Its comparatively easier.

------
vanni
SSL access on non-appspot.com domains, i.e. HTTPS on custom domains (on their
roadmap, BTW)

------
europa
Oauth or Authsub for appengine operations.

For example I want to deploy an app on appengine for a user without asking him
his userid and a password.

Use case: User comes to a site. Search for available applications to install.
Click install; give permission, application installed to his appengine
account.

------
znt
An API for accessing dynamic instances would be so useful for me.
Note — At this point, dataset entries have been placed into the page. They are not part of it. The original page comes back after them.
(* ===== verification/Memmod.v ===== *)
(** * The in-memory DLL loader

    [node/tun/wintun/memmod/memmod_windows.go] with its 32 and 64-bit variants.  The
    process is a byte-addressed memory and the state of the operating system, which the
    Windows API (a class) may change; reading or writing an address that is not mapped is a
    [Panic] (an access violation).  Every loop that memory controls takes fuel; running out
    of it is [Block]. *)

From Stdlib Require Import Ascii.
From S2P Require Import Prelude Sys Pe.

Local Open Scope Z_scope.

(** ** State *)

(** [headers] is the address of the [IMAGE_NT_HEADERS]; the linked list [blockedMemory] is
    the list of its addresses, the newest first; [None] is [nil]. *)
Record Module_ := {
  headers : Z;
  codeBase : Z;
  modules : option (list Z);
  initialized : bool;
  isDLL : bool;
  isRelocated : bool;
  nameExports : option (gmap string Z);
  entry : Z;
  blockedMemory : list Z;
}.

Definition zeroModule : Module_ := {|
  headers := 0; codeBase := 0; modules := None; initialized := false; isDLL := false;
  isRelocated := false; nameExports := None; entry := 0; blockedMemory := [] |}.

Definition with_headers x m := {| headers := x; codeBase := codeBase m; modules := modules m;
  initialized := initialized m; isDLL := isDLL m; isRelocated := isRelocated m;
  nameExports := nameExports m; entry := entry m; blockedMemory := blockedMemory m |}.
Definition with_codeBase x m := {| headers := headers m; codeBase := x; modules := modules m;
  initialized := initialized m; isDLL := isDLL m; isRelocated := isRelocated m;
  nameExports := nameExports m; entry := entry m; blockedMemory := blockedMemory m |}.
Definition with_modules x m := {| headers := headers m; codeBase := codeBase m; modules := x;
  initialized := initialized m; isDLL := isDLL m; isRelocated := isRelocated m;
  nameExports := nameExports m; entry := entry m; blockedMemory := blockedMemory m |}.
Definition with_initialized x m := {| headers := headers m; codeBase := codeBase m;
  modules := modules m; initialized := x; isDLL := isDLL m; isRelocated := isRelocated m;
  nameExports := nameExports m; entry := entry m; blockedMemory := blockedMemory m |}.
Definition with_isDLL x m := {| headers := headers m; codeBase := codeBase m; modules := modules m;
  initialized := initialized m; isDLL := x; isRelocated := isRelocated m;
  nameExports := nameExports m; entry := entry m; blockedMemory := blockedMemory m |}.
Definition with_isRelocated x m := {| headers := headers m; codeBase := codeBase m;
  modules := modules m; initialized := initialized m; isDLL := isDLL m; isRelocated := x;
  nameExports := nameExports m; entry := entry m; blockedMemory := blockedMemory m |}.
Definition with_nameExports x m := {| headers := headers m; codeBase := codeBase m;
  modules := modules m; initialized := initialized m; isDLL := isDLL m;
  isRelocated := isRelocated m; nameExports := x; entry := entry m;
  blockedMemory := blockedMemory m |}.
Definition with_entry x m := {| headers := headers m; codeBase := codeBase m; modules := modules m;
  initialized := initialized m; isDLL := isDLL m; isRelocated := isRelocated m;
  nameExports := nameExports m; entry := x; blockedMemory := blockedMemory m |}.
Definition with_blockedMemory x m := {| headers := headers m; codeBase := codeBase m;
  modules := modules m; initialized := initialized m; isDLL := isDLL m;
  isRelocated := isRelocated m; nameExports := nameExports m; entry := entry m;
  blockedMemory := x |}.

(** The memory is what the program has mapped: what it passes to the loader and what the loader
    allocates.  Where Windows maps a library that it loads itself, and what it maps there, is
    part of [os]: the loader reaches such a library only through its handle and the addresses
    of its procedures. *)
Record machine (OS : Type) := Machine { mem : memory; os : OS }.
Arguments Machine {OS} mem os.
Arguments mem {OS} m.
Arguments os {OS} m.

Record state (OS : Type) := State { mach : machine OS; module : Module_ }.
Arguments State {OS} mach module.
Arguments mach {OS} s.
Arguments module {OS} s.
(* ===== verification/PeTables.v ===== *)
(** * The rest of [syscall_windows.go]

    The tables of constants as the source groups them, of which the loader uses those of
    [Pe.v]; the accessors of the unions; [SYSTEM_INFO].  The constants that repeat what a
    structure says are compared with its layout, and the types of relocations with what
    [performBaseRelocation] of [Memmod.v] knows. *)

From S2P Require Import Prelude Sys Pe Memmod MemmodFacts.

Local Open Scope Z_scope.

(** ** Constants *)

(** The formats of executables. *)
Definition signatures : list (string * Z) :=
  [("IMAGE_DOS_SIGNATURE"%string, 0x5A4D);
   ("IMAGE_OS2_SIGNATURE"%string, 0x454E);
   ("IMAGE_OS2_SIGNATURE_LE"%string, 0x454C);
   ("IMAGE_VXD_SIGNATURE"%string, 0x454C);
   ("IMAGE_NT_SIGNATURE"%string, 0x00004550)].

(** The flags of [IMAGE_FILE_HEADER.Characteristics]. *)
Definition file_characteristics : list (string * Z) :=
  [("IMAGE_FILE_RELOCS_STRIPPED"%string, 0x0001);
   ("IMAGE_FILE_EXECUTABLE_IMAGE"%string, 0x0002);
   ("IMAGE_FILE_LINE_NUMS_STRIPPED"%string, 0x0004);
   ("IMAGE_FILE_LOCAL_SYMS_STRIPPED"%string, 0x0008);
   ("IMAGE_FILE_AGGRESIVE_WS_TRIM"%string, 0x0010);
   ("IMAGE_FILE_LARGE_ADDRESS_AWARE"%string, 0x0020);
   ("IMAGE_FILE_BYTES_REVERSED_LO"%string, 0x0080);
   ("IMAGE_FILE_32BIT_MACHINE"%string, 0x0100);
   ("IMAGE_FILE_DEBUG_STRIPPED"%string, 0x0200);
   ("IMAGE_FILE_REMOVABLE_RUN_FROM_SWAP"%string, 0x0400);
   ("IMAGE_FILE_NET_RUN_FROM_SWAP"%string, 0x0800);
   ("IMAGE_FILE_SYSTEM"%string, 0x1000);
   ("IMAGE_FILE_DLL"%string, 0x2000);
   ("IMAGE_FILE_UP_SYSTEM_ONLY"%string, 0x4000);
   ("IMAGE_FILE_BYTES_REVERSED_HI"%string, 0x8000)].

(** The machines a file is for. *)
Definition file_machines : list (string * Z) :=
  [("IMAGE_FILE_MACHINE_UNKNOWN"%string, 0);
   ("IMAGE_FILE_MACHINE_TARGET_HOST"%string, 0x0001);
   ("IMAGE_FILE_MACHINE_I386"%string, 0x014c);
   ("IMAGE_FILE_MACHINE_R3000"%string, 0x0162);
   ("IMAGE_FILE_MACHINE_R4000"%string, 0x0166);
   ("IMAGE_FILE_MACHINE_R10000"%string, 0x0168);
   ("IMAGE_FILE_MACHINE_WCEMIPSV2"%string, 0x0169);
   ("IMAGE_FILE_MACHINE_ALPHA"%string, 0x0184);
   ("IMAGE_FILE_MACHINE_SH3"%string, 0x01a2);
   ("IMAGE_FILE_MACHINE_SH3DSP"%string, 0x01a3);
   ("IMAGE_FILE_MACHINE_SH3E"%string, 0x01a4);
   ("IMAGE_FILE_MACHINE_SH4"%string, 0x01a6);
   ("IMAGE_FILE_MACHINE_SH5"%string, 0x01a8);
   ("IMAGE_FILE_MACHINE_ARM"%string, 0x01c0);
   ("IMAGE_FILE_MACHINE_THUMB"%string, 0x01c2);
   ("IMAGE_FILE_MACHINE_ARMNT"%string, 0x01c4);
   ("IMAGE_FILE_MACHINE_AM33"%string, 0x01d3);
   ("IMAGE_FILE_MACHINE_POWERPC"%string, 0x01F0);
   ("IMAGE_FILE_MACHINE_POWERPCFP"%string, 0x01f1);
   ("IMAGE_FILE_MACHINE_IA64"%string, 0x0200);
   ("IMAGE_FILE_MACHINE_MIPS16"%string, 0x0266);
   ("IMAGE_FILE_MACHINE_ALPHA64"%string, 0x0284);
   ("IMAGE_FILE_MACHINE_MIPSFPU"%string, 0x0366);
   ("IMAGE_FILE_MACHINE_MIPSFPU16"%string, 0x0466);
   ("IMAGE_FILE_MACHINE_AXP64"%string, 0x0284);
   ("IMAGE_FILE_MACHINE_TRICORE"%string, 0x0520);
   ("IMAGE_FILE_MACHINE_CEF"%string, 0x0CEF);
   ("IMAGE_FILE_MACHINE_EBC"%string, 0x0EBC);
   ("IMAGE_FILE_MACHINE_AMD64"%string, 0x8664);
   ("IMAGE_FILE_MACHINE_M32R"%string, 0x9041);
   ("IMAGE_FILE_MACHINE_ARM64"%string, 0xAA64);
   ("IMAGE_FILE_MACHINE_CEE"%string, 0xC0EE)].

(** The entries of the data directory. *)
Definition directory_entries : list (string * Z) :=
  [("IMAGE_DIRECTORY_ENTRY_EXPORT"%string, 0);
   ("IMAGE_DIRECTORY_ENTRY_IMPORT"%string, 1);
   ("IMAGE_DIRECTORY_ENTRY_RESOURCE"%string, 2);
   ("IMAGE_DIRECTORY_ENTRY_EXCEPTION"%string, 3);
   ("IMAGE_DIRECTORY_ENTRY_SECURITY"%string, 4);
   ("IMAGE_DIRECTORY_ENTRY_BASERELOC"%string, 5);
   ("IMAGE_DIRECTORY_ENTRY_DEBUG"%string, 6);
   ("IMAGE_DIRECTORY_ENTRY_COPYRIGHT"%string, 7);
   ("IMAGE_DIRECTORY_ENTRY_ARCHITECTURE"%string, 7);
   ("IMAGE_DIRECTORY_ENTRY_GLOBALPTR"%string, 8);
   ("IMAGE_DIRECTORY_ENTRY_TLS"%string, 9);
   ("IMAGE_DIRECTORY_ENTRY_LOAD_CONFIG"%string, 10);
   ("IMAGE_DIRECTORY_ENTRY_BOUND_IMPORT"%string, 11);
   ("IMAGE_DIRECTORY_ENTRY_IAT"%string, 12);
   ("IMAGE_DIRECTORY_ENTRY_DELAY_IMPORT"%string, 13);
   ("IMAGE_DIRECTORY_ENTRY_COM_DESCRIPTOR"%string, 14)].

(** The flags of [IMAGE_SECTION_HEADER.Characteristics], and the one of the TLS directory. *)
Definition section_characteristics : list (string * Z) :=
  [("IMAGE_SCN_TYPE_REG"%string, 0x00000000);
   ("IMAGE_SCN_TYPE_DSECT"%string, 0x00000001);
   ("IMAGE_SCN_TYPE_NOLOAD"%string, 0x00000002);
   ("IMAGE_SCN_TYPE_GROUP"%string, 0x00000004);
   ("IMAGE_SCN_TYPE_NO_PAD"%string, 0x00000008);
   ("IMAGE_SCN_TYPE_COPY"%string, 0x00000010);
   ("IMAGE_SCN_CNT_CODE"%string, 0x00000020);
   ("IMAGE_SCN_CNT_INITIALIZED_DATA"%string, 0x00000040);
   ("IMAGE_SCN_CNT_UNINITIALIZED_DATA"%string, 0x00000080);
   ("IMAGE_SCN_LNK_OTHER"%string, 0x00000100);
   ("IMAGE_SCN_LNK_INFO"%string, 0x00000200);
   ("IMAGE_SCN_TYPE_OVER"%string, 0x00000400);
   ("IMAGE_SCN_LNK_REMOVE"%string, 0x00000800);
   ("IMAGE_SCN_LNK_COMDAT"%string, 0x00001000);
   ("IMAGE_SCN_MEM_PROTECTED"%string, 0x00004000);
   ("IMAGE_SCN_NO_DEFER_SPEC_EXC"%string, 0x00004000);
   ("IMAGE_SCN_GPREL"%string, 0x00008000);
   ("IMAGE_SCN_MEM_FARDATA"%string, 0x00008000);
   ("IMAGE_SCN_MEM_SYSHEAP"%string, 0x00010000);
   ("IMAGE_SCN_MEM_PURGEABLE"%string, 0x00020000);
   ("IMAGE_SCN_MEM_16BIT"%string, 0x00020000);
   ("IMAGE_SCN_MEM_LOCKED"%string, 0x00040000);
   ("IMAGE_SCN_MEM_PRELOAD"%string, 0x00080000);
   ("IMAGE_SCN_ALIGN_1BYTES"%string, 0x00100000);
   ("IMAGE_SCN_ALIGN_2BYTES"%string, 0x00200000);
   ("IMAGE_SCN_ALIGN_4BYTES"%string, 0x00300000);
   ("IMAGE_SCN_ALIGN_8BYTES"%string, 0x00400000);
   ("IMAGE_SCN_ALIGN_16BYTES"%string, 0x00500000);
   ("IMAGE_SCN_ALIGN_32BYTES"%string, 0x00600000);
   ("IMAGE_SCN_ALIGN_64BYTES"%string, 0x00700000);
   ("IMAGE_SCN_ALIGN_128BYTES"%string, 0x00800000);
   ("IMAGE_SCN_ALIGN_256BYTES"%string, 0x00900000);
   ("IMAGE_SCN_ALIGN_512BYTES"%string, 0x00A00000);
   ("IMAGE_SCN_ALIGN_1024BYTES"%string, 0x00B00000);
   ("IMAGE_SCN_ALIGN_2048BYTES"%string, 0x00C00000);
   ("IMAGE_SCN_ALIGN_4096BYTES"%string, 0x00D00000);
   ("IMAGE_SCN_ALIGN_8192BYTES"%string, 0x00E00000);
   ("IMAGE_SCN_ALIGN_MASK"%string, 0x00F00000);
   ("IMAGE_SCN_LNK_NRELOC_OVFL"%string, 0x01000000);
   ("IMAGE_SCN_MEM_DISCARDABLE"%string, 0x02000000);
   ("IMAGE_SCN_MEM_NOT_CACHED"%string, 0x04000000);
   ("IMAGE_SCN_MEM_NOT_PAGED"%string, 0x08000000);
   ("IMAGE_SCN_MEM_SHARED"%string, 0x10000000);
   ("IMAGE_SCN_MEM_EXECUTE"%string, 0x20000000);
   ("IMAGE_SCN_MEM_READ"%string, 0x40000000);
   ("IMAGE_SCN_MEM_WRITE"%string, 0x80000000);
   ("IMAGE_SCN_SCALE_INDEX"%string, 0x00000001)].

(** The types of a relocation entry; some mean different things on different machines. *)
Definition relocation_types : list (string * Z) :=
  [("IMAGE_REL_BASED_ABSOLUTE"%string, 0);
   ("IMAGE_REL_BASED_HIGH"%string, 1);
   ("IMAGE_REL_BASED_LOW"%string, 2);
   ("IMAGE_REL_BASED_HIGHLOW"%string, 3);
   ("IMAGE_REL_BASED_HIGHADJ"%string, 4);
   ("IMAGE_REL_BASED_MACHINE_SPECIFIC_5"%string, 5);
   ("IMAGE_REL_BASED_RESERVED"%string, 6);
   ("IMAGE_REL_BASED_MACHINE_SPECIFIC_7"%string, 7);
   ("IMAGE_REL_BASED_MACHINE_SPECIFIC_8"%string, 8);
   ("IMAGE_REL_BASED_MACHINE_SPECIFIC_9"%string, 9);
   ("IMAGE_REL_BASED_DIR64"%string, 10);
   ("IMAGE_REL_BASED_IA64_IMM64"%string, 9);
   ("IMAGE_REL_BASED_MIPS_JMPADDR"%string, 5);
   ("IMAGE_REL_BASED_MIPS_JMPADDR16"%string, 9);
   ("IMAGE_REL_BASED_ARM_MOV32"%string, 5);
   ("IMAGE_REL_BASED_THUMB_MOV32"%string, 7)].

(** Why the entry point of a DLL is called. *)
Definition dll_reasons : list (string * Z) :=
  [("DLL_PROCESS_ATTACH"%string, 1);
   ("DLL_THREAD_ATTACH"%string, 2);
   ("DLL_THREAD_DETACH"%string, 3);
   ("DLL_PROCESS_DETACH"%string, 0)].

Definition IMAGE_SIZEOF_FILE_HEADER : Z := 20.
Definition IMAGE_SIZEOF_SHORT_NAME : Z := 8.

(** ** Accessors

    The physical address of a section and its virtual size are one field, and so are the two
    meanings of the first word of an import descriptor. *)
Definition PhysicalAddress (ishdr : Z) (m : memory) : option Z :=
  get IMAGE_SECTION_HEADER "physicalAddressOrVirtualSize" ishdr m.
Definition VirtualSize (ishdr : Z) (m : memory) : option Z :=
  get IMAGE_SECTION_HEADER "physicalAddressOrVirtualSize" ishdr m.
Definition SetVirtualSize (ishdr addr : Z) (m : memory) : option memory :=
  set IMAGE_SECTION_HEADER "physicalAddressOrVirtualSize" ishdr addr m.

Definition Characteristics (imgimpdesc : Z) (m : memory) : option Z :=
  get IMAGE_IMPORT_DESCRIPTOR "characteristicsOrOriginalFirstThunk" imgimpdesc m.
Definition OriginalFirstThunk (imgimpdesc : Z) (m : memory) : option Z :=
  get IMAGE_IMPORT_DESCRIPTOR "characteristicsOrOriginalFirstThunk" imgimpdesc m.

Section tables.
Context `{Arch} {OS : Type} `{WinAPI OS}.

Definition SYSTEM_INFO : layout :=
  [u16 "ProcessorArchitecture"; u16 "Reserved"; u32 "PageSize"; uintptr "MinimumApplicationAddress";
   uintptr "MaximumApplicationAddress"; uintptr "ActiveProcessorMask"; u32 "NumberOfProcessors";
   u32 "ProcessorType"; u32 "AllocationGranularity"; u16 "ProcessorLevel"; u16 "ProcessorRevision"].

(** ** What agrees *)

(** The value of a name in a table. *)
Definition value_of (name : string) (table : list (string * Z)) : option Z :=
  (λ c, c.2.2) <$> list_find (λ c, c.1 = name) table.

(** The constants of [Pe.v] are those of the tables. *)
Lemma constants_agree :
  Forall (λ '(name, table, v), value_of name table = Some v)
    [("IMAGE_DOS_SIGNATURE", signatures, IMAGE_DOS_SIGNATURE); ("IMAGE_NT_SIGNATURE", signatures, IMAGE_NT_SIGNATURE);
     ("IMAGE_FILE_DLL", file_characteristics, IMAGE_FILE_DLL);
     ("IMAGE_FILE_MACHINE_I386", file_machines, IMAGE_FILE_MACHINE_I386);
     ("IMAGE_FILE_MACHINE_ARMNT", file_machines, IMAGE_FILE_MACHINE_ARMNT);
     ("IMAGE_FILE_MACHINE_AMD64", file_machines, IMAGE_FILE_MACHINE_AMD64);
     ("IMAGE_FILE_MACHINE_ARM64", file_machines, IMAGE_FILE_MACHINE_ARM64);
     ("IMAGE_DIRECTORY_ENTRY_EXPORT", directory_entries, IMAGE_DIRECTORY_ENTRY_EXPORT);
     ("IMAGE_DIRECTORY_ENTRY_IMPORT", directory_entries, IMAGE_DIRECTORY_ENTRY_IMPORT);
     ("IMAGE_DIRECTORY_ENTRY_BASERELOC", directory_entries, IMAGE_DIRECTORY_ENTRY_BASERELOC);
     ("IMAGE_DIRECTORY_ENTRY_TLS", directory_entries, IMAGE_DIRECTORY_ENTRY_TLS);
     ("IMAGE_SCN_CNT_INITIALIZED_DATA", section_characteristics, IMAGE_SCN_CNT_INITIALIZED_DATA);
     ("IMAGE_SCN_CNT_UNINITIALIZED_DATA", section_characteristics, IMAGE_SCN_CNT_UNINITIALIZED_DATA);
     ("IMAGE_SCN_MEM_DISCARDABLE", section_characteristics, IMAGE_SCN_MEM_DISCARDABLE);
     ("IMAGE_SCN_MEM_NOT_CACHED", section_characteristics, IMAGE_SCN_MEM_NOT_CACHED);
     ("IMAGE_SCN_MEM_EXECUTE", section_characteristics, IMAGE_SCN_MEM_EXECUTE);
     ("IMAGE_SCN_MEM_READ", section_characteristics, IMAGE_SCN_MEM_READ);
     ("IMAGE_SCN_MEM_WRITE", section_characteristics, IMAGE_SCN_MEM_WRITE);
     ("DLL_PROCESS_ATTACH", dll_reasons, DLL_PROCESS_ATTACH); ("DLL_PROCESS_DETACH", dll_reasons, DLL_PROCESS_DETACH)]%string.
Proof. repeat constructor. Qed.

Lemma sizes_agree :
  sizeof IMAGE_FILE_HEADER = IMAGE_SIZEOF_FILE_HEADER ∧
  offsetof IMAGE_SECTION_HEADER 0 "physicalAddressOrVirtualSize" = Some IMAGE_SIZEOF_SHORT_NAME ∧
  sizeof SYSTEM_INFO = if w64 then 48 else 36.
Proof. unfold SYSTEM_INFO, uintptr, wordsize. by destruct w64; vm_compute. Qed.

(** The alignment of 2^k bytes has the number k + 1 in the bits of the mask. *)
Lemma alignments_agree :
  Forall (λ k : nat, value_of ("IMAGE_SCN_ALIGN_" +:+ pretty (2 ^ Z.of_nat k) +:+ "BYTES")
      section_characteristics = Some (Z.shiftl (Z.of_nat k + 1) 20)) (seq 0 14) ∧
  value_of "IMAGE_SCN_ALIGN_MASK" section_characteristics = Some (Z.shiftl 0xf 20).
Proof. split; [repeat constructor|done]. Qed.

(** The union's two names are one field. *)
Lemma SetVirtualSize_sets a v m m' :
  SetVirtualSize a v m = Some m' → VirtualSize a m' = Some (v mod 2 ^ 32) ∧ PhysicalAddress a m' = VirtualSize a m'.
Proof.
  intros Hs. change (store 4 (a + 8) v m = Some m') in Hs. split; [|done].
  change (load 4 (a + 8) m' = Some (v mod 2 ^ 32)). by apply load_store in Hs as (-> & _).
Qed.

(** The types of relocations that the loader knows: the others of the table stop it. *)
Lemma relocation_types_known :
  Forall (λ '(name, t), (t ∈ [0; 1; 2; 3; 7; 10]) ∨
    ∀ dest delta offset (s : state OS), 0 <= offset < 4096 →
      relocate_one dest delta (t * 4096 + offset) s = Ret (inr (New "Unsupported relocation"), s)) relocation_types.
Proof.
  assert (∀ t dest delta offset (s : state OS), t ∉ [0; 1; 2; 3; 7; 10] → 0 <= offset < 4096 →
    relocate_one dest delta (t * 4096 + offset) s = Ret (inr (New "Unsupported relocation"), s)) as Hu.
  { intros t dest delta offset s Ht Ho. unfold relocate_one. rewrite Z.shiftr_div_pow2 by lia. change (2 ^ 12) with 4096.
    rewrite Z.div_add_l, Z.div_small, Z.add_0_r by lia.
    rewrite !not_elem_of_cons in Ht. destruct Ht as (? & ? & ? & ? & ? & ? & _).
    by rewrite !bool_decide_eq_false_2. }
  unfold relocation_types. repeat apply Forall_cons_2; [..|apply Forall_nil_2].
  all: first [left; apply (bool_decide_unpack _); exact I|right; intros; apply Hu; [apply (bool_decide_unpack _); exact I|done]].
Qed.

End tables.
I'm
developing a library with layered model storage (local cache,memcache,
datastore) and cached query functionality on App Engine and using the power of
local cache forces me to do some heavy cache invalidation.

If only there was a way to loop through all instances and refresh/invalidate
values.

Here's the project if you're interested:
<https://github.com/ocanbascil/Performance-AppEngine>

------
QuantumDoja
1\. At first for me it was a centralized database, If two apps want to access
the same data, what are you going to do? We got around it by making an API.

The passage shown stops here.